Security considerations:

See Section 2.1

Contact:

httpapi@ietf.org or art@ietf.org

Author:

See Authors' Addresses section

Change controller:

IESG

3. Interoperability Considerations

3.1. YAML is an Evolving Language

YAML is an evolving language and, over time, some features have been added and others removed.

While this document is based on a given YAML version [YAML], the media type registration does not imply a specific version. This allows content negotiation of version-independent YAML resources.

Implementers concerned about features related to a specific YAML version can specify it in YAML documents using the %YAML directive (see Section 6.8.1 of [YAML]).

3.2. YAML streams

A YAML stream can contain zero or more YAML documents.
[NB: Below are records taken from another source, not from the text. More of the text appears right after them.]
Definition managed_image_plan (input : ManagedImageInput) : result DockerBuildError ManagedImagePlan :=
  tag ← map_err (λ _, InvalidImageMetadata)
          (managed_image_tag (image_plugin_id input) (image_commit_sha input) (image_source_hash input));
  labels ← map_err (λ _, InvalidImageMetadata)
          (final_image_labels (mkFinalImageMetadata (image_installation_id input) (image_plugin_id input)
             (image_commit_sha input) (image_source_hash input) (image_manifest_hash input)
             (image_base_image_digest input) (image_sdk_hash input)));
  Ok (mkManagedImagePlan tag
        (<["io.audiodown.operation-id" := uuid_to_string (image_operation_id input)]> labels)).
End trusted.

(** ** The build *)

Record BuildExec := mkBuildExec {
  build_exec_attach_stdin : bool;
  build_exec_attach_output : bool;
  build_exec_cmd : list string;
  build_exec_user : string;
}.
(** The options and the context of [Docker::build_image]. *)
Record BuildImageRequest := mkBuildImageRequest {
  image_build_dockerfile : string;
  image_build_tag : string;
  image_build_pull : bool;
  image_build_nocache : bool;
  image_build_rm : bool;
  image_build_forcerm : bool;
  image_build_network_mode : string;
  image_build_args : labels;
  image_build_labels : labels;
  image_build_context : list byte;
}.
(** The options and the configuration of [Docker::commit_container]. *)
Record CommitRequest := mkCommitRequest {
  commit_container : string;
  commit_repo : string;
  commit_tag : string;
  commit_pause : bool;
  commit_user : string;
  commit_working_dir : string;
  commit_env : list string;
  commit_labels : labels;
}.
Record ImageInspect := mkImageInspect {
  inspected_labels : option labels;
  inspected_repo_digests : option (list string);
}.
Record BuildStatus := mkBuildStatus { status_state : string; status_code : option string }.

Class BuildJson := { status_from_slice : list byte → option BuildStatus }.

Inductive BuildCall :=
  (* the disk: prepared_install.rs, [build_source_archive], [fs::read] *)
  | ValidatePreparedInstall (plugin_id : PluginId) (operation_id : Uuid)
  | BuildSourceArchive (root : path)
  | BuildReadFile (p : path)
  (* [BuildConcurrency]; the guards are dropped explicitly *)
  | ReservePlugin (plugin_id : string)
  | DropReservation (plugin_id : string)
  | AcquireGlobal
  | ReleaseGlobal
  (* Docker *)
  | BuildInspectImage (image : string)
  | BuildImage (request : BuildImageRequest)
  | BuildCreateNetwork (request : NetworkCreateRequest)
  | BuildConnectNetwork (network container : string)
  | BuildCreateContainer (name : string) (body : ContainerCreateBody)
  | BuildStartContainer (id : string)
  | BuildStopContainer (id : string)
  | BuildCreateExec (container : string) (exec : BuildExec)
  | BuildStartExec (exec : string) (detach : bool)
  | BuildExecInput (exec : string) (input : list byte)
  | BuildExecOutput (exec : string)
  | BuildInspectExec (exec : string)
  | BuildContainerLogs (container : string)
  | BuildUpload (container destination : string) (archive : list byte)
  | BuildCommit (request : CommitRequest)
  | BuildRemoveImage (image : string)
  | BuildRemoveContainer (container : string)
  | BuildRemoveNetwork (network : string)
  (* timers *)
  | BuildSleep (millis : Z)
  | BuildExpired (seconds : Z).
When receiving a multi-document stream, an application that only expects one-document streams, ought to signal an error instead of ignoring the extra documents.

Current implementations consider different documents in a stream independent, similarly to JSON Text Sequences (see [RFC7464]); elements such as anchors are not guaranteed to be referenceable across different documents.

3.3. Filename extension

The "yaml" filename extension is the preferred one; it is the most popular and widely used on the web. The "yml" filename extension is still used. The simultaneous usage of two filename extensions in the same context might cause interoperability issues (e.g. when both a "config.yaml" and a "config.yml" are present).

3.4. YAML and JSON

When using flow collection styles (see Section 7.4 of [YAML]) a YAML document could look like JSON [JSON], thus similar interoperability considerations apply.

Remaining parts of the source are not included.